*** GIVEN DATA ***
(** * infercnvpy.tl._copykat: the copyKAT adapter

    A shallow embedding of [copykat] (src/infercnvpy/tl/_copykat.py) and
    the properties of its data marshalling: worker count, dependency
    probe, dense/sparse conversion, column renaming on the R side, the
    chromosome offset map, the output matrix and the write-back into the
    AnnData object. *)

From Stdlib Require Import ZArith Ascii String DecimalString.
From stdpp Require Import gmap strings list fin_maps.

Local Open Scope string_scope.

(** * Model *)

(** ** Python values, exceptions and results *)

(** What the adapter needs of the objects held in matrices, frames and
    row labels: equality (for [drop_duplicates]), [format] (for the
    f-string), [int] (which may raise) and the zero that [toarray] fills
    in. *)
Class PyValue (V : Type) := {
  py_eq_dec :: EqDecision V;
  py_format : V → string;
  py_int : V → option Z;
  py_zero : V
}.

Inductive exn : Type :=
| ImportError (msg : string)
| NameError (name : string)
| KeyError (labels : list string)
| ValueError (msg : string)
| AttributeError (msg : string)
| RRuntimeError (msg : string).

Inductive result (A : Type) : Type :=
| Ok (a : A)
| Raise (e : exn).
Arguments Ok {A} a.
Arguments Raise {A} e.

#[global] Instance result_ret : MRet result := λ A a, Ok a.
#[global] Instance result_bind : MBind result := λ A B k r,
  match r with Ok a => k a | Raise e => Raise e end.
#[global] Instance result_fmap : FMap result := λ A B f r,
  match r with Ok a => Ok (f a) | Raise e => Raise e end.

(** ** Numpy arrays *)

(** A two-dimensional array: its shape (rows, columns) and its rows.  The
    shape is kept apart from the rows since a 0 x k array has no row to
    read k from. *)
Record ndarray (A : Type) : Type := NDArray {
  shape : nat * nat;
  rows : list (list A)
}.
Arguments NDArray {A} _ _.
Arguments shape {A} _.
Arguments rows {A} _.

Definition ndarray_wf {A} (a : ndarray A) : Prop :=
  length (rows a) = (shape a).1 ∧ Forall (λ r, length r = (shape a).2) (rows a).

(** The array of shape (n, m) whose entry (i, j) is [f i j]. *)
Definition ndarray_init {A} (n m : nat) (f : nat → nat → A) : ndarray A :=
  NDArray (n, m) (map (λ i, map (f i) (seq 0 m)) (seq 0 n)).

(** [a[i, j]] *)
Definition item {A} (a : ndarray A) (i j : nat) : option A :=
  rows a !! i ≫= (.!! j).

(** Column [j] of a list of rows. *)
Definition column {A} (j : nat) (rs : list (list A)) : list A :=
  omap (.!! j) rs.

(** [a.T] *)
Definition T {A} (a : ndarray A) : ndarray A :=
  NDArray ((shape a).2, (shape a).1)
          (map (λ j, column j (rows a)) (seq 0 (shape a).2)).

(** ** Scipy sparse matrices *)

(** A sparse matrix stores a value at some coordinates; every other entry
    is zero. *)
Record spmatrix (A : Type) : Type := SpMatrix {
  sp_shape : nat * nat;
  sp_data : gmap (nat * nat) A
}.
Arguments SpMatrix {A} _ _.
Arguments sp_shape {A} _.
Arguments sp_data {A} _.

(** [s.T] *)
Definition sp_T {A} (s : spmatrix A) : spmatrix A :=
  SpMatrix (prod_swap (sp_shape s)) (kmap prod_swap (sp_data s)).

(** [s.toarray()] *)
Definition toarray {A} (zero : A) (s : spmatrix A) : ndarray A :=
  ndarray_init (sp_shape s).1 (sp_shape s).2
               (λ i j, default zero (sp_data s !! (i, j))).

(** ** Pandas data frames *)

(** A frame: row labels, column labels and the rows of cells. *)
Record DataFrame (V : Type) : Type := mkDataFrame {
  df_index : list V;
  df_columns : list string;
  df_data : list (list V)
}.
Arguments mkDataFrame {V} _ _ _.
Arguments df_index {V} _.
Arguments df_columns {V} _.
Arguments df_data {V} _.

Definition DataFrame_wf {V} (df : DataFrame V) : Prop :=
  length (df_data df) = length (df_index df) ∧
  Forall (λ r, length r = length (df_columns df)) (df_data df).

(** Selection by a boolean mask, as numpy and pandas do it. *)
Fixpoint compress {A} (mask : list bool) (l : list A) : list A :=
  match mask, l with
  | b :: mask, x :: l => if b then x :: compress mask l else compress mask l
  | _, _ => []
  end.

(** [columns.isin(labels)] *)
Definition isin (labels : list string) (cols : list string) : list bool :=
  map (λ c, bool_decide (c ∈ labels)) cols.

(** The labels of [labels] that are no column of the frame. *)
Definition missing_labels (labels cols : list string) : list string :=
  filter (λ l, l ∉ cols) labels.

(** [df.values] *)
Definition df_values {V} (df : DataFrame V) : ndarray V :=
  NDArray (length (df_index df), length (df_columns df)) (df_data df).

(** [df.loc[:, labels]] with a list of labels: every column carrying the
    label, label after label; KeyError when a label is no column. *)
Definition df_loc {V} (labels : list string) (df : DataFrame V)
  : result (DataFrame V) :=
  match missing_labels labels (df_columns df) with
  | [] =>
      let pick {A} (l : list A) : list A :=
        flat_map (λ lab, compress (isin [lab] (df_columns df)) l) labels in
      Ok (mkDataFrame (df_index df) (pick (df_columns df))
                      (map pick (df_data df)))
  | missing => Raise (KeyError missing)
  end.

(** [df.drop(labels, axis=1)]: every column carrying one of the labels
    goes; KeyError when a label is no column. *)
Definition df_drop {V} (labels : list string) (df : DataFrame V)
  : result (DataFrame V) :=
  match missing_labels labels (df_columns df) with
  | [] =>
      let keep := map negb (isin labels (df_columns df)) in
      Ok (mkDataFrame (df_index df) (compress keep (df_columns df))
                      (map (compress keep) (df_data df)))
  | missing => Raise (KeyError missing)
  end.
*** End of GIVEN DATA ***
§ **EXERCISE**: Reproduce the material in full, with no word added or dropped.

§ **PROBLEM SOLUTION**:
(** * infercnvpy.tl._copykat: the copyKAT adapter

    A shallow embedding of [copykat] (src/infercnvpy/tl/_copykat.py) and
    the properties of its data marshalling: worker count, dependency
    probe, dense/sparse conversion, column renaming on the R side, the
    chromosome offset map, the output matrix and the write-back into the
    AnnData object. *)

From Stdlib Require Import ZArith Ascii String DecimalString.
From stdpp Require Import gmap strings list fin_maps.

Local Open Scope string_scope.

(** * Model *)

(** ** Python values, exceptions and results *)

(** What the adapter needs of the objects held in matrices, frames and
    row labels: equality (for [drop_duplicates]), [format] (for the
    f-string), [int] (which may raise) and the zero that [toarray] fills
    in. *)
Class PyValue (V : Type) := {
  py_eq_dec :: EqDecision V;
  py_format : V → string;
  py_int : V → option Z;
  py_zero : V
}.

Inductive exn : Type :=
| ImportError (msg : string)
| NameError (name : string)
| KeyError (labels : list string)
| ValueError (msg : string)
| AttributeError (msg : string)
| RRuntimeError (msg : string).

Inductive result (A : Type) : Type :=
| Ok (a : A)
| Raise (e : exn).
Arguments Ok {A} a.
Arguments Raise {A} e.

#[global] Instance result_ret : MRet result := λ A a, Ok a.
#[global] Instance result_bind : MBind result := λ A B k r,
  match r with Ok a => k a | Raise e => Raise e end.
#[global] Instance result_fmap : FMap result := λ A B f r,
  match r with Ok a => Ok (f a) | Raise e => Raise e end.

(** ** Numpy arrays *)

(** A two-dimensional array: its shape (rows, columns) and its rows.  The
    shape is kept apart from the rows since a 0 x k array has no row to
    read k from. *)
Record ndarray (A : Type) : Type := NDArray {
  shape : nat * nat;
  rows : list (list A)
}.
Arguments NDArray {A} _ _.
Arguments shape {A} _.
Arguments rows {A} _.

Definition ndarray_wf {A} (a : ndarray A) : Prop :=
  length (rows a) = (shape a).1 ∧ Forall (λ r, length r = (shape a).2) (rows a).

(** The array of shape (n, m) whose entry (i, j) is [f i j]. *)
Definition ndarray_init {A} (n m : nat) (f : nat → nat → A) : ndarray A :=
  NDArray (n, m) (map (λ i, map (f i) (seq 0 m)) (seq 0 n)).

(** [a[i, j]] *)
Definition item {A} (a : ndarray A) (i j : nat) : option A :=
  rows a !! i ≫= (.!! j).

(** Column [j] of a list of rows. *)
Definition column {A} (j : nat) (rs : list (list A)) : list A :=
  omap (.!! j) rs.

(** [a.T] *)
Definition T {A} (a : ndarray A) : ndarray A :=
  NDArray ((shape a).2, (shape a).1)
          (map (λ j, column j (rows a)) (seq 0 (shape a).2)).

(** ** Scipy sparse matrices *)

(** A sparse matrix stores a value at some coordinates; every other entry
    is zero. *)
Record spmatrix (A : Type) : Type := SpMatrix {
  sp_shape : nat * nat;
  sp_data : gmap (nat * nat) A
}.
Arguments SpMatrix {A} _ _.
Arguments sp_shape {A} _.
Arguments sp_data {A} _.

(** [s.T] *)
Definition sp_T {A} (s : spmatrix A) : spmatrix A :=
  SpMatrix (prod_swap (sp_shape s)) (kmap prod_swap (sp_data s)).

(** [s.toarray()] *)
Definition toarray {A} (zero : A) (s : spmatrix A) : ndarray A :=
  ndarray_init (sp_shape s).1 (sp_shape s).2
               (λ i j, default zero (sp_data s !! (i, j))).

(** ** Pandas data frames *)

(** A frame: row labels, column labels and the rows of cells. *)
Record DataFrame (V : Type) : Type := mkDataFrame {
  df_index : list V;
  df_columns : list string;
  df_data : list (list V)
}.
Arguments mkDataFrame {V} _ _ _.
Arguments df_index {V} _.
Arguments df_columns {V} _.
Arguments df_data {V} _.

Definition DataFrame_wf {V} (df : DataFrame V) : Prop :=
  length (df_data df) = length (df_index df) ∧
  Forall (λ r, length r = length (df_columns df)) (df_data df).

(** Selection by a boolean mask, as numpy and pandas do it. *)
Fixpoint compress {A} (mask : list bool) (l : list A) : list A :=
  match mask, l with
  | b :: mask, x :: l => if b then x :: compress mask l else compress mask l
  | _, _ => []
  end.

(** [columns.isin(labels)] *)
Definition isin (labels : list string) (cols : list string) : list bool :=
  map (λ c, bool_decide (c ∈ labels)) cols.

(** The labels of [labels] that are no column of the frame. *)
Definition missing_labels (labels cols : list string) : list string :=
  filter (λ l, l ∉ cols) labels.

(** [df.values] *)
Definition df_values {V} (df : DataFrame V) : ndarray V :=
  NDArray (length (df_index df), length (df_columns df)) (df_data df).

(** [df.loc[:, labels]] with a list of labels: every column carrying the
    label, label after label; KeyError when a label is no column. *)
Definition df_loc {V} (labels : list string) (df : DataFrame V)
  : result (DataFrame V) :=
  match missing_labels labels (df_columns df) with
  | [] =>
      let pick {A} (l : list A) : list A :=
        flat_map (λ lab, compress (isin [lab] (df_columns df)) l) labels in
      Ok (mkDataFrame (df_index df) (pick (df_columns df))
                      (map pick (df_data df)))
  | missing => Raise (KeyError missing)
  end.

(** [df.drop(labels, axis=1)]: every column carrying one of the labels
    goes; KeyError when a label is no column. *)
Definition df_drop {V} (labels : list string) (df : DataFrame V)
  : result (DataFrame V) :=
  match missing_labels labels (df_columns df) with
  | [] =>
      let keep := map negb (isin labels (df_columns df)) in
      Ok (mkDataFrame (df_index df) (compress keep (df_columns df))
                      (map (compress keep) (df_data df)))
  | missing => Raise (KeyError missing)
  end.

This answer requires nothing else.